In both of our homes in Geneva and in Argelès we can go to France, Spain, Italy for lunch and for the first two even to food shop or leave our dry cleaning in Geneva.

Also, we get a chance to travel to research our writing.

As a child, I seldom left our small town, which was very nice, but limited. My mother knew of all the places I would either visit or work in. However, she felt she had seen them without leaving the comfort of her home and town.

I could never make her understand, a photo, was only part of the experience. The smell of a croissant baking from a French bolangeries, or the sound of bagpipes.

Sometimes it is easier to disagree.

Saturday, April 08, 2023

 

Chapter 66

Lexington, Massachusetts

April 20, 1775

EVERYTHING SEEMED VEILED when James opened his eyes. He couldn’t keep them open. His stomach ached as it had never ached before. He smelled bread baking and meat roasting. James heard voices as he lay in a bed.

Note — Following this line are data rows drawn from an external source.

(** ** Errors *)

Lemma core_split_invalid_item eng ent self log :
  ~ item_test_size_valid (UserSplitter.item_test_size self) <->
  UserSplitter._core_split eng ent self log =
  Raise (ValueError item_test_size_param (UserSplitter.item_test_size self)).
Proof.
  rewrite item_test_size_valid_iff. unfold UserSplitter._core_split.
  destruct (Py.le (PyInt 0) _ && Py.lt _ (PyFloat 1)) eqn:Ef.
  - split; [intros Hn; exfalso; apply Hn; now left|].
    intros H. exfalso. unfold UserSplitter._split_proportion in H.
    destruct (UserSplitter._get_test_users eng ent self log) as [tu|e] eqn:E;
      [discriminate|].
    cbn [Py.bind] in H. apply get_test_users_error in E.
    destruct E as [uts [_ ->]]. discriminate.
  - destruct (Py.le (PyInt 1) _ && isinstance_int _) eqn:Ec.
    + split; [intros Hn; exfalso; apply Hn; now right|].
      intros H. exfalso. unfold UserSplitter._split_quantity in H.
      destruct (UserSplitter._get_test_users eng ent self log) as [tu|e] eqn:E;
        [discriminate|].
      cbn [Py.bind] in H. apply get_test_users_error in E.
      destruct E as [uts [_ ->]]. discriminate.
    + split; [reflexivity|]. intros _ [H|H]; discriminate.
Qed.

Lemma item_test_size_valid_dec (x : PyNum) :
  item_test_size_valid x \/ ~ item_test_size_valid x.
Proof.
  rewrite item_test_size_valid_iff.
  destruct (Py.le (PyInt 0) x && Py.lt x (PyFloat 1)); [now left; left|].
  destruct (Py.le (PyInt 1) x && isinstance_int x); [now left; right|].
  right. intros [H|H]; discriminate.
Qed.

(** C5 as the claim states it fails: with a valid [item_test_size] the
    [ValueError] of [_get_test_users] still comes out of [_core_split]. *)
Lemma C5_counterexample :
  ~ ((exists p v, UserSplitter._core_split eng0 ent0 bad_user_size doc_log =
                  Raise (ValueError p v))
     <-> ~ item_test_size_valid (UserSplitter.item_test_size bad_user_size)).
Proof.
  intros [H _]. apply H.
  - exists user_test_size_param, (PyFloat (12 # 10)). reflexivity.
  - right. exists 1. split; [reflexivity | lia].
Qed.

(** C5, amended: [_core_split] raises exactly when [item_test_size] is
    neither in [0, 1) nor an integer at least 1, or [user_test_size] is set
    and invalid; the error is a [ValueError]; the one about
    [item_test_size] is raised exactly when that size is invalid, which
    covers negative values and floats at least 1; and a call that raises
    returns no frames. *)
Theorem C5_core_split_errors eng ent self log :
  ((exists e, UserSplitter._core_split eng ent self log = Raise e) <->
   (~ item_test_size_valid (UserSplitter.item_test_size self)
    \/ exists uts, UserSplitter.user_test_size self = Some uts
                   /\ user_test_size_invalid uts (user_count log)))
  /\ (forall e, UserSplitter._core_split eng ent self log = Raise e ->
                exists p v, e = ValueError p v)
  /\ (~ item_test_size_valid (UserSplitter.item_test_size self) <->
      UserSplitter._core_split eng ent self log =
      Raise (ValueError item_test_size_param (UserSplitter.item_test_size self)))
  /\ ((num_val (UserSplitter.item_test_size self) < 0)%Q ->
      ~ item_test_size_valid (UserSplitter.item_test_size self))
  /\ (forall q, UserSplitter.item_test_size self = PyFloat q -> (1 <= q)%Q ->
                ~ item_test_size_valid (UserSplitter.item_test_size self))
  /\ ((exists e, UserSplitter._core_split eng ent self log = Raise e) ->
      forall r, UserSplitter._core_split eng ent self log <> Ok r).
Proof.
  split; [|split; [|split; [|split; [|split]]]].
  - split.
    + intros [e He].
      destruct (item_test_size_valid_dec (UserSplitter.item_test_size self))
        as [Hv|Hn]; [|now left].
      right. apply (get_test_users_raises eng ent).
      pose proof (split_of_test_users eng ent self log Hv) as Hs.
      destruct (UserSplitter._get_test_users eng ent self log) as [tu|e'].
      * destruct Hs as [tr [te Hs]]. congruence.
      * now exists e'.
    + intros [Hn|Hu].
      * eexists. apply core_split_invalid_item. exact Hn.
      * destruct (item_test_size_valid_dec (UserSplitter.item_test_size self))
          as [Hv|Hn].
        -- apply (get_test_users_raises eng ent) in Hu. destruct Hu as [e He].
           pose proof (split_of_test_users eng ent self log Hv) as Hs.
           rewrite He in Hs. now exists e.
        -- eexists. apply core_split_invalid_item. exact Hn.
  - intros e He.
    destruct (item_test_size_valid_dec (UserSplitter.item_test_size self))
      as [Hv|Hn].
    + pose proof (split_of_test_users eng ent self log Hv) as Hs.
      destruct (UserSplitter._get_test_users eng ent self log) as [tu|e'] eqn:E.
      * destruct Hs as [tr [te Hs]]. congruence.
      * apply get_test_users_error in E. destruct E as [uts [_ ->]].
        exists user_test_size_param, uts. congruence.
    + apply (core_split_invalid_item eng ent self log) in Hn.
      rewrite Hn in He. injection He as <-. eauto.
  - apply core_split_invalid_item.
  - intros Hneg [[H0 _]|[n [E Hn]]].
    + exact (Qlt_not_le _ _ Hneg H0).
    + rewrite E in Hneg. cbn in Hneg. change 0%Q with (inject_Z 0) in Hneg.
      rewrite <- Zlt_Qlt in Hneg. lia.
  - intros q E Hq [[_ H1]|[n [En _]]].
    + rewrite E in H1. cbn in H1. exact (Qlt_not_le _ _ H1 Hq).
    + congruence.
  - intros [e He] r Hr. congruence.
Qed.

Man: You’re crazy to help him.

Woman: He’s not going to live. He’s lost too much blood.

Man: He’s a bloody lobsterback.

Woman: He’s still Christ’s child, someone’s son, maybe brother, maybe husband, maybe father.

Man: We’ll never know. There’s no identification.

Woman: We could try and send him back to the British, when he dies.

Man: You are …

The voices faded and it sounded as if they were going down a flight of stairs.

James thought of Bess. It hurt to breathe. Then he couldn’t breathe at all.


 

 

Chapter 67

Argelès-sur-mer

I MOURN JAMES. For over a year, he has been with me almost every day in two different countries and many cities and villages. He has lived with me through a pandemic and quarantine.

I’ve tried to feel his pleasures, hopes, and fears, knowing all the time how he would die, where he would be buried in a grave marked on a battlefield of the American Revolution.

My other characters, in other books who have become real to me, can go on with their lives.

Not James.

There are real unknown soldiers buried in Lexington, not just in that one grave. Would they have been mourned by fathers, mothers, wives, sons, and brothers in faraway countries? Would not knowing what happened to their family members haunt them or would they not care?

May they all rest in peace throughout the ages.